In our own 21st century, two parallels seem clear to me from this text message on Acacia Wood...

  • I) The first is that if our generation does not provide for the care of the planet and all its future inhabitants, then we will call into question the survivability of human life on earth. Like Jacob, we must measure our actions and our choices by their consequences seven generations hence—not by the yardstick of short-term comfort, but of long-term habitability of our planet. Jacob planted the trees that his children would need four hundred years later. How will our choices shape our descendants' lives in four hundred years? Will our choices today leave them with greater wealth and freedom or with less possibilities and bad health?
  • II) The Word of God to the children of Abraham (Galatians 3:6-9) provides the second area where our foresight is needed. Our children can only inherit what we ourselves possess. If we do not plant trees of living Christian-Holy Spirit experiences and passion now, our children will not have the memories, values, or guidance to fall back on later in life. Our Christ-centered faithfulness today will establish the Christ-centered possibilities for our children of tomorrow. As with one from the cloud of witnesses (Hebrews 12:1), the patriarch Jacob, we too must rely on the Holy Spirit (Ruach Ha-Kodesh) as a source of insight and guidance, then translate that insight and guidance into action. Tomorrow begins the moment today is finished. And the work we do today will shape our children's tomorrows.

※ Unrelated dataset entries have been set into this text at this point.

Record CanonicalAppMatch : Set := mkCanonicalAppMatch {
  pattern : CanonicalAppPattern;
  include_child_processes : bool;
  override_requested : bool;
}.

#[export] Instance CanonicalAppMatch_eq_dec : EqDecision CanonicalAppMatch.
Proof. solve_decision. Defined.

Inductive CanonicalAddressMatch : Set :=
| ExactFqdn (label : str)
| SuffixDomain (label : str)
| AnyZoneDomain (base : str)
| Zone (name : str)
| ExactIp (addr : IpAddr)
| Subnet (block : IpBlock)
| Range (range : IpRange).

#[export] Instance CanonicalAddressMatch_eq_dec : EqDecision CanonicalAddressMatch.
Proof. solve_decision. Defined.

Definition to_display_string (m : CanonicalAddressMatch) : str :=
  match m with
  | ExactFqdn label => label
  | SuffixDomain label => u "*." ++ label
  | AnyZoneDomain base => base ++ u ".*"
  | Zone name => name
  | ExactIp addr => fmt_ip addr
  | Subnet block => IpBlock_fmt block
  | Range range => IpRange_fmt range
  end.

Definition ip_blocks (m : CanonicalAddressMatch) : option (list IpBlock) :=
  match m with
  | Subnet block => Some [block]
  | Range range => Some (range_blocks range)
  | _ => None
  end.

Definition ip_sort_key (addr : IpAddr) : str :=
  match addr with
  | V4 v4 => pad_zero 10 (fmt_dec (Z.to_N v4))
  | V6 v6 => u "v6:" ++ pad_zero 32 (fmt_hex (Z.to_N v6))
  end.

Definition sort_key_str (m : CanonicalAddressMatch) : str :=
  match m with
  | ExactFqdn label => label
  | SuffixDomain label | AnyZoneDomain label => label
  | Zone name => name
  | ExactIp (V4 addr) => pad_zero 10 (fmt_dec (Z.to_N addr))
  | ExactIp (V6 addr) => u "v6:" ++ pad_zero 32 (fmt_hex (Z.to_N addr))
  | Subnet block =>
      ip_sort_key (network block) ++ SLASH :: pad_zero 3 (fmt_dec (Z.to_N (prefix_len block)))
  | Range range => ip_sort_key (range_first range) ++ DASH :: ip_sort_key (range_last range)
  end.

Record CanonicalRule : Set := mkCanonicalRule {
  r_id : str;
  r_enabled : bool;
  r_address_match : option CanonicalAddressMatch;
  r_app_match : option CanonicalAppMatch;
  r_comment : str;
  r_action : RuleAction;
  r_origin : option RuleOrigin;
}.

#[export] Instance CanonicalRule_eq_dec : EqDecision CanonicalRule.
Proof. solve_decision. Defined.

(** ** The canonical order *)

Definition address_group (m : CanonicalAddressMatch) : N :=
  match m with
  | ExactFqdn _ => 0
  | SuffixDomain _ => 1
  | Zone _ => 2
  | ExactIp _ => 3
  | Subnet _ => 5
  | Range _ => 6
  | AnyZoneDomain _ => 7
  end.

Definition sort_key (r : CanonicalRule) : N * str :=
  match r_address_match r with
  | Some m => (address_group m, sort_key_str m)
  | None => (4%N, match r_app_match r with Some a => pattern_as_str (pattern a) | None => [] end)
  end.

(** The keys [tie_break] compares, in its order. *)
Definition tie_app (r : CanonicalRule) : option (N * (str * (bool * bool))) :=
  match r_app_match r with
  | None => None
  | Some m =>
      let kind := match pattern m with Exact _ => 0%N | Glob _ => 1%N | Path _ => 2%N end in
      Some (kind, (pattern_as_str (pattern m), (include_child_processes m, override_requested m)))
  end.

Definition tie_action (r : CanonicalRule) : N :=
  match r_action r with Route => 0 | Block => 1 | Verify => 2 end.

Definition tie_origin (r : CanonicalRule) : option (str * (str * str)) :=
  match r_origin r with
  | None => None
  | Some o => Some (as_slug (reason o), (anchor o, added o))
  end.
(** C3. The decision does not depend on the order rules are stored in: for
    two books holding the same rules in any order, with ids unique in each set,
    every connection is decided the same way, by the same rule and with the
    same conflict marker. *)
Theorem decision_order_free `{Unicode} input lookup b b' policy mode :
  ids_unique b -> same_rules b b' ->
  match_rules input lookup b policy mode = match_rules input lookup b' policy mode.
Proof.
  intros Hu Hb. unfold match_rules.
  rewrite (first_winner_perm (tiers input lookup b policy) (tiers input lookup b' policy));
    [|by apply tiers_ties|by apply tiers_perm].
  assert (Hcount : total_enabled_count b = total_enabled_count b').
  { unfold total_enabled_count, enabled_count. destruct Hb as [Hp Hs].
    by rewrite (Permutation_length (filter_perm r_enabled _ _ Hp)),
      (Permutation_length (filter_perm r_enabled _ _ Hs)). }
  by rewrite Hcount.
Qed.

Lemma decision_order_free_witness :
  let r i a := mkCanonicalRule i true (Some (SuffixDomain (u "example.org"))) None [] a None in
  let b := mkCanonicalRuleBook [r (u "1") Route; r (u "2") Block] [] in
  let b' := mkCanonicalRuleBook [r (u "2") Block; r (u "1") Route] [] in
  let decide bk := @match_sample ascii_unicode no_idna bk (Some (u "www.example.org")) None None
                     (mkZonePriorityPolicy true) PreferPrimary in
  decide b = decide b'.
Proof.
  intros r b b' decide. unfold decide, match_sample.
  apply (@decision_order_free ascii_unicode _ _ b b').
  - intros [] x y Hx Hy; cbn in Hx, Hy; [|by apply elem_of_nil in Hx].
    apply elem_of_cons in Hx as [->|Hx%list_elem_of_singleton];
      apply elem_of_cons in Hy as [->|Hy%list_elem_of_singleton]; subst; done.
  - split; [apply Permutation_swap|done].
Defined.

(** ** From an observed connection *)

(** No input closes every class: an observed connection can always be
    matched by its address, so a decision on a normalized input never reports
    that all classes are blocked. *)
Theorem normalized_never_blocked `{Unicode} `{Idna} input lookup book policy mode reason m :
  match_rules (normalize_runtime_input input) lookup book policy mode = DefaultRoute reason m ->
  reason <> AllClassesBlocked.
Proof.
  unfold match_rules. destruct (first_winner _); [done|]. intros [= <- _].
  unfold nothing_available, all_address_classes_blocked. rewrite exact_ip_always_available. cbn.
  rewrite andb_false_r. cbn. by case_match.
Qed.

Lemma normalized_never_blocked_witness :
  match @match_sample ascii_unicode no_idna (mkCanonicalRuleBook [] []) None None None
          (mkZonePriorityPolicy true) PreferPrimary with
  | DefaultRoute reason _ => reason <> AllClassesBlocked
  | MatchedRoute _ => False
  end.
Proof.
  unfold match_sample.
  destruct (@match_rules ascii_unicode _ _ _ _ _) as [c|reason m] eqn:E; [by vm_compute in E|].
  exact (@normalized_never_blocked ascii_unicode no_idna _ _ _ _ _ reason m E).
Defined.

(** A rule written with a program's own name matches it: for an ASCII
    process name (or image path) whose file name is [f], the rule the name is
    reduced to, on either platform's spelling, is an exact match of the
    normalized process. *)
Theorem own_name_rule_matches `{Unicode} ctx raw proc signals naming f :
  ctx_process_name ctx = Some raw -> normalize_app_identity_value ctx = (Some proc, signals) ->
  is_ascii raw = true -> last (split is_slash (trim raw)) = Some f -> f <> [] -> trimmed_str f ->
  app_match_specificity (Exact (fst (canonical_exact_process_name raw naming))) proc = Some APP_EXACT.
Proof.
  intros Hraw Hn Ha Hf Hne Ht. destruct (process_name_canonical ctx raw proc signals Hraw Hn) as [E _].
  cbn [app_match_specificity]. rewrite E, !(exact_name_key raw _ f) by done. by rewrite str_eqb_refl.
Qed.

Lemma own_name_rule_matches_witness :
  match @normalize_app_identity_value ascii_unicode (mkProcessContext (Some (u "/usr/bin/Viewer")) None) with
  | (Some proc, _) =>
      @app_match_specificity ascii_unicode
        (Exact (fst (@canonical_exact_process_name ascii_unicode (u "/usr/bin/Viewer") AsNamed))) proc
      = Some APP_EXACT
  | (None, _) => False
  end.
Proof.
  destruct (@normalize_app_identity_value ascii_unicode (mkProcessContext (Some (u "/usr/bin/Viewer")) None))
    as [[proc|] sig] eqn:E; [|by vm_compute in E].
  apply (@own_name_rule_matches ascii_unicode
    (mkProcessContext (Some (u "/usr/bin/Viewer")) None) (u "/usr/bin/Viewer") proc sig AsNamed (u "Viewer"));
    [done|exact E|by vm_compute|by vm_compute|by vm_compute|].
  split; [|by vm_compute]. intros c t Ec. vm_compute in Ec. injection Ec as <- _. by vm_compute.
Defined.

(** At equal specificity a block of the secondary set is selected over a route
    of the primary one. *)
Theorem secondary_block_beats_primary_route :
  let r a := mkCanonicalRule (u "1") true (Some (SuffixDomain (u "example.org"))) None [] a None in
  match @match_sample ascii_unicode no_idna (mkCanonicalRuleBook [r Route] [r Block])
          (Some (u "www.example.org")) None None (mkZonePriorityPolicy true) PreferPrimary with
  | MatchedRoute c => c_route_role c = Secondary /\ c_action c = Block /\ c_conflict c = Detected
  | DefaultRoute _ _ => False
  end.
Proof. by vm_compute. Qed.
(** Releasing by name when idle normalizes the name twice, which is not the
    same as once for a name with white space before its last dot: the binding of
    another name is dropped, and the idle one stays. *)
Example release_if_untouched_other_name :
  let a := run (Allocate (u "a")) (run (Allocate (u "a .")) (new default_pool) 5) 6 in
  let a' := fst (release_if_untouched a (u "a .") 1) in
  by_domain a !! u "a" = Some 3 /\ by_domain a' !! u "a" = None /\ by_domain a' !! u "a " = Some 2.
Proof using Type. vm_compute. repeat split. Qed.

End Example.
Definition section_rule_type (s : RulesFileSection) : ParsedRuleType :=
  match s with
  | SZones => PZone
  | SDomains | SAuto => PDomain
  | SIp => PExactIp
  | SCidr => PSubnet
  | SRanges => PIpRange
  | SWindows | SLinux | SMacOS => PApplication
  end.

Definition from_name (name : str) : option RulesFileSection :=
  let n := to_ascii_lowercase name in
  if str_eqb n (u "zones") then Some SZones
  else if str_eqb n (u "domains") then Some SDomains
  else if str_eqb n (u "ip") then Some SIp
  else if str_eqb n (u "cidr") then Some SCidr
  else if str_eqb n (u "ranges") then Some SRanges
  else if str_eqb n (u "windows") then Some SWindows
  else if str_eqb n (u "linux") then Some SLinux
  else if str_eqb n (u "macos") then Some SMacOS
  else if str_eqb n (u "auto") then Some SAuto
  else None.

Definition HEADER_PREFIX : str := u "--- ".

Definition parse_header (line : str) : option RulesFileSection :=
  name ← strip_prefix HEADER_PREFIX line; from_name (trim name).

Definition is_app_authored (s : RulesFileSection) : bool := match s with SAuto => true | _ => false end.

Definition carries_provenance (s : RulesFileSection) : bool :=
  match s with SAuto | SWindows | SLinux | SMacOS => true | _ => false end.

Definition takes_verify_prefix (s : RulesFileSection) : bool :=
  match s with SDomains | SAuto | SIp => true | _ => false end.

(** shared/contracts/src/preset_parser/sections.rs *)
Definition parse_section_header (line : str) : option str :=
  match strip_prefix HEADER_PREFIX line with
  | None => None
  | Some stripped =>
      if match stripped with c :: _ => is_whitespace c | [] => false end then None
      else let name := trim_end_matches is_whitespace stripped in
           if is_empty name then None else Some name
  end.

(** ** Entries *)

Record RulesFileEntry : Set := mkEntry {
  match_value : str;
  inline_comment : option str;
  e_enabled : bool;
  blocked : bool;
  verify_primary : bool;
  e_override_requested : bool;
  children_requested : bool;
  e_origin : option RuleOrigin;
}.

#[export] Instance RulesFileEntry_eq_dec : EqDecision RulesFileEntry.
Proof. solve_decision. Defined.

Record SectionContent : Set := mkSection { section : RulesFileSection; entries : list RulesFileEntry }.

#[export] Instance SectionContent_eq_dec : EqDecision SectionContent.
Proof. solve_decision. Defined.

Definition enabled_count (c : SectionContent) : nat := length (List.filter e_enabled (entries c)).

Definition disabled_count (c : SectionContent) : nat :=
  length (List.filter (fun e => negb (e_enabled e)) (entries c)).

Record RulesFileParsed : Set := mkParsed { sections : list SectionContent }.

Definition entries_for (p : RulesFileParsed) (s : RulesFileSection) : list RulesFileEntry :=
  match find_first (fun c => bool_decide (section c = s)) (sections p) with
  | Some c => entries c
  | None => []
  end.

Definition enabled_count_for (p : RulesFileParsed) (s : RulesFileSection) : nat :=
  length (List.filter e_enabled (entries_for p s)).

Definition active_sections_for (p : RulesFileParsed) (platform : HostPlatform) : list SectionContent :=
  List.filter (fun c => is_active_on (section c) platform) (sections p).

Definition total_active_enabled_count (p : RulesFileParsed) (platform : HostPlatform) : nat :=
  sum_list_with enabled_count (active_sections_for p platform).

Definition has_all_free_sections (p : RulesFileParsed) : bool :=
  forallb (fun s => existsb (fun c => bool_decide (section c = s)) (sections p)) ALL_SECTIONS.

Record UnknownSection : Set := mkUnknown { u_name : str; u_entries : list RulesFileEntry }.

Record PassthroughSection : Set := mkPassthrough { pt_name : str; pt_body : str }.

(** ** Versions and what a parse reports *)

Definition CURRENT_RULES_FILE_FORMAT_VERSION : N := 11.

Record PresetMetadata : Set := mkMeta {
  m_name : option str;
  m_description : option str;
  m_author : option str;
  m_preset_version : option str;
}.

Definition empty_meta : PresetMetadata := mkMeta None None None None.

Inductive ParseWarning : Set :=
| WUnknownSection (name : str) (entry_count : nat)
| UnknownFormatVersion (found supported : N)
| AutoRuleMissingProvenance (value : str)
| AutoRuleIncompleteProvenance (value reason_slug : str)
| VerifyPrimaryWithBlock (value : str).

Record ParseOutcome : Set := mkOutcome {
  parsed : RulesFileParsed;
  unknown_sections : list UnknownSection;
  warnings : list ParseWarning;
  file_format_version : option N;
  preset_metadata : option PresetMetadata;
}.

(** ** Reading *)

Definition EM_DASH : char := 8212.
Definition EN_DASH : char := 8211.
Definition BOM : char := 65279.

Definition HEADER_DASHES : list str := [[EM_DASH]; [EN_DASH]; [DASH]].
(* ===== verification/Validation.v ===== *)
(** * The validation pipeline

    core/domain/src/validation.rs, the half that works on whole rule sets: the
    rule cap, the bindings, duplicates within a route and across the two, and
    [validate_and_canonicalize], which turns a configuration into a canonical
    profile or refuses it. *)

From stdpp Require Import base numbers list sorting.
From S2P Require Import Prelude Str Digits IpAddr IpBlock IpText NetPolicy AppPath AppIdentity AutoRule.
From S2P Require Import Canonical Normalize Matching RuleLine RuleClass RulesFile RuleValue RuleAccept.

Open Scope nat_scope.

(** ** The configuration (core/domain/src/lib.rs; [BindingSource] is
    shared/contracts/src/routing.rs) *)

Inductive BindingSource : Set := UserAssigned | HeuristicSuggestion | RestoredFromConfig.

Record AdapterIdentity : Set := mkAdapter { stable_id : str; display_name : str }.

Record RouteBinding : Set := mkBinding {
  b_role : RouteRole;
  b_adapter : AdapterIdentity;
  b_source : BindingSource;
}.

Record RuleBook : Set := mkRuleBook { rb_primary : list Rule; rb_secondary : list Rule }.

Record ActiveConfiguration : Set := mkConfig {
  c_primary : option RouteBinding;
  c_secondary : option RouteBinding;
  c_behavior_mode : RouteBehaviorMode;
  c_rule_book : RuleBook;
}.

Definition has_role_conflict (c : ActiveConfiguration) : bool :=
  match c_primary c, c_secondary c with
  | Some p, Some s => str_eqb (stable_id (b_adapter p)) (stable_id (b_adapter s))
  | _, _ => false
  end.

Record CanonicalProfile : Set := mkProfile {
  p_primary : RouteBinding;
  p_secondary : option RouteBinding;
  p_behavior_mode : RouteBehaviorMode;
  p_rule_book : CanonicalRuleBook;
}.

Inductive ValidationOutcome : Set :=
| Accepted (profile : CanonicalProfile)
| AcceptedWithWarnings (profile : CanonicalProfile) (warnings : list ValidationWarning)
| Rejected (errors : list ValidationError) (warnings : list ValidationWarning).

Definition outcome_profile (o : ValidationOutcome) : option CanonicalProfile :=
  match o with
  | Accepted p | AcceptedWithWarnings p _ => Some p
  | Rejected _ _ => None
  end.

Definition outcome_warnings (o : ValidationOutcome) : list ValidationWarning :=
  match o with Accepted _ => [] | AcceptedWithWarnings _ ws | Rejected _ ws => ws end.

Definition outcome_errors (o : ValidationOutcome) : list ValidationError :=
  match o with Accepted _ | AcceptedWithWarnings _ _ => [] | Rejected es _ => es end.

Definition is_accepted (o : ValidationOutcome) : bool := negb (is_none (outcome_profile o)).

(** ** The rule cap *)

Definition FREE_MAX_RULES : nat := N.to_nat 9999.

Inductive RuleCapExcess : Set := ExcessUser (count limit : nat) | ExcessAuto (count limit : nat).

Definition count_and_limit (e : RuleCapExcess) : nat * nat :=
  match e with ExcessUser count limit | ExcessAuto count limit => (count, limit) end.

Definition rule_cap_excess (user_authored : list bool) (auto_limit : option nat) : option RuleCapExcess :=
  let user := length (List.filter (fun own => own) user_authored) in
  let auto := length (List.filter negb user_authored) in
  if FREE_MAX_RULES <? user then Some (ExcessUser user FREE_MAX_RULES)
  else match auto_limit with
       | Some limit => if limit <? auto then Some (ExcessAuto auto limit) else None
       | None => None
       end.

(** ** Duplicates *)

Record MatchKey : Set := mkMatchKey {
  k_address : option CanonicalAddressMatch;
  k_app_pattern : option CanonicalAppPattern;
  k_app_children : option bool;
  k_action : RuleAction;
  k_enabled : bool;
}.

#[export] Instance MatchKey_eq_dec : EqDecision MatchKey.
Proof. solve_decision. Defined.

Definition from_rule (rule : CanonicalRule) : MatchKey :=
  {| k_address := r_address_match rule;
     k_app_pattern := pattern <$> r_app_match rule;
     k_app_children := include_child_processes <$> r_app_match rule;
     k_action := r_action rule;
     k_enabled := r_enabled rule |}.

Definition within_set (rule : CanonicalRule) : MatchKey :=
  let key := from_rule rule in
  match k_action key with
  | Verify => {| k_address := k_address key; k_app_pattern := k_app_pattern key;
                 k_app_children := k_app_children key; k_action := Route; k_enabled := k_enabled key |}
  | _ => key
  end.

Definition across_sets (rule : CanonicalRule) : MatchKey :=
  let key := from_rule rule in
  match k_address key with
  | Some (Range range) =>
      match range_blocks range with
      | [block] => {| k_address := Some (Subnet block); k_app_pattern := k_app_pattern key;
                      k_app_children := k_app_children key; k_action := k_action key;
                      k_enabled := k_enabled key |}
      | _ => key
      end
  | _ => key
  end.

(** [seen] maps a key to the slot of [out] that holds it. *)
Record Dedup : Set := mkDedup {
  seen : list (MatchKey * nat);
  out : list CanonicalRule;
  dedup_warnings : list ValidationWarning;
}.
Lemma export_import_roundtrip_witness :
  let text := write_rules_file (canonical_rule_set_to_rules_file_parsed sample_set SLinux) [] None in
  let read := rules_file_to_route_rule_set (parsed (parse_rules_file text)) HLinux false in
  exists back ws, @normalize_rule_set ascii_unicode sample_idna read Primary HLinux = (back, [], ws)
    /\ with_id [] <$> back ≡ₚ with_id [] <$> sample_set.
Proof.
  assert (Hh : forall n, forallb (fun b => b) [is_ascii n; str_eqb (to_ascii_lowercase n) n;
      byte_len n <=? MAX_HOSTNAME_OCTETS; forallb is_valid_ascii_dns_label (split (is_char DOT) n);
      existsb is_ascii_alphabetic n; negb (is_ipv6_text n)] = true -> host_ok n).
  { intros n. cbn [forallb]. rewrite !andb_true_iff, negb_true_iff, str_eqb_eq, Nat.leb_le.
    intros (? & ? & ? & ? & ? & ? & _). by split_and!. }
  assert (He : Forall (@canonical_rule_ok ascii_unicode HLinux) sample_set).
  { repeat constructor; unfold canonical_rule_ok; cbn; try done; try (by left; eexists);
      try (intros ? E; by simplify_eq); intros ? E; simplify_eq; by apply Hh. }
  apply (@export_import_roundtrip ascii_unicode sample_idna HLinux Primary false sample_set He).
  repeat constructor; try done; try (intros g E; by simplify_eq);
    cbn; try (apply trimmedb_ok; reflexivity); try (apply fieldb_ok; reflexivity).
  all: intros m naming E _; apply (inj Some) in E as <-; by destruct naming; vm_compute.
Defined.
(* ===== verification/WindowFile.v ===== *)
(** * The window's reader of a rules file

    shared/contracts/src/preset_parser/: section names ([sections.rs]), the
    parser state ([state.rs]), and the sections a build carries without applying
    them ([carry.rs]). *)

From stdpp Require Import base numbers list sorting.
From S2P Require Import Prelude Str Digits IpAddr IpBlock AppPath AppIdentity AutoRule RuleLine RulesFile.

Open Scope nat_scope.

Section WindowFile.

(** [cfg!(target_os)]: the system the build runs on. *)
Context (os : HostPlatform).

(** ** Section names *)

Definition classify_section (name : str) : option ParsedRuleType :=
  if str_eqb name (u "Zones") then Some PZone
  else if str_eqb name (u "Domains") then Some PDomain
  else if str_eqb name (u "IP") then Some PExactIp
  else if str_eqb name (u "CIDR") then Some PSubnet
  else if str_eqb name (u "Ranges") then Some PIpRange
  else if str_eqb name (u "Windows") then Some PApplication
  else if str_eqb name AUTO_SECTION_NAME then Some PDomain
  else None.

Definition classify_section_lenient (name : str) : option ParsedRuleType :=
  let lowered := to_ascii_lowercase name in
  if str_eqb lowered (u "zones") then Some PZone
  else if str_eqb lowered (u "domains") then Some PDomain
  else if str_eqb lowered (u "ip") then Some PExactIp
  else if str_eqb lowered (u "cidr") then Some PSubnet
  else if str_eqb lowered (u "ranges") then Some PIpRange
  else if str_eqb lowered (u "auto") then Some PDomain
  else if str_eqb lowered (u "windows") && bool_decide (os = HWindows) then Some PApplication
  else if str_eqb lowered (u "linux") && bool_decide (os = HLinux) then Some PApplication
  else if str_eqb lowered (u "macos") && bool_decide (os = HMacOS) then Some PApplication
  else None.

So, what will be our response to the children and youth of TSH, our community and our nation? What are we willing to plant for them?

I have realized that a Godly vision has no maps, no itinerary to follow, and no destination to envision. Rather, a Vision depends upon hearing a Voice. The organ of faith is the ear, NOT the eye. First and last, future vision is something one “listens” for and NOT “looking” toward a destination. Everything depends upon the relationship between the One who gives vision, and the one who listens to His vision. Vision is a relationship… a relationship of being as a community of Christ. Vision is “Christ in His people”… it is NOT mainly in church programs or in things like a church building. The vision of Christ is “building a big people” (spiritual formation into the image of Christ). We cannot go wrong when we follow Christ’s concerns to discover the Spirit’s truth for our generation and our future geneartions. In this process, God invests Himself through the Holy Spirit and the Church, into the lives of the people He is raising. In turn, through the Godly Vision, the arm of the church reaches out to the widows, the children, the fatherless, the alien, and the poor within our communities in the love of Christ. In this manner, the ‘lost’ will see that the Jesus preached in the sanctuary is the Savior who meets them in the streets. It is the difference between what is nominal in Christian Ministry and what is VITAL is Christian Ministry…. The Acacia Wood in Exodus 25:1-8 is a good example of how a godly vision is incorporated and implemented over seven plus generations…

• Bradley Shavit Artson, The Everyday Torah. McGraw-Hill.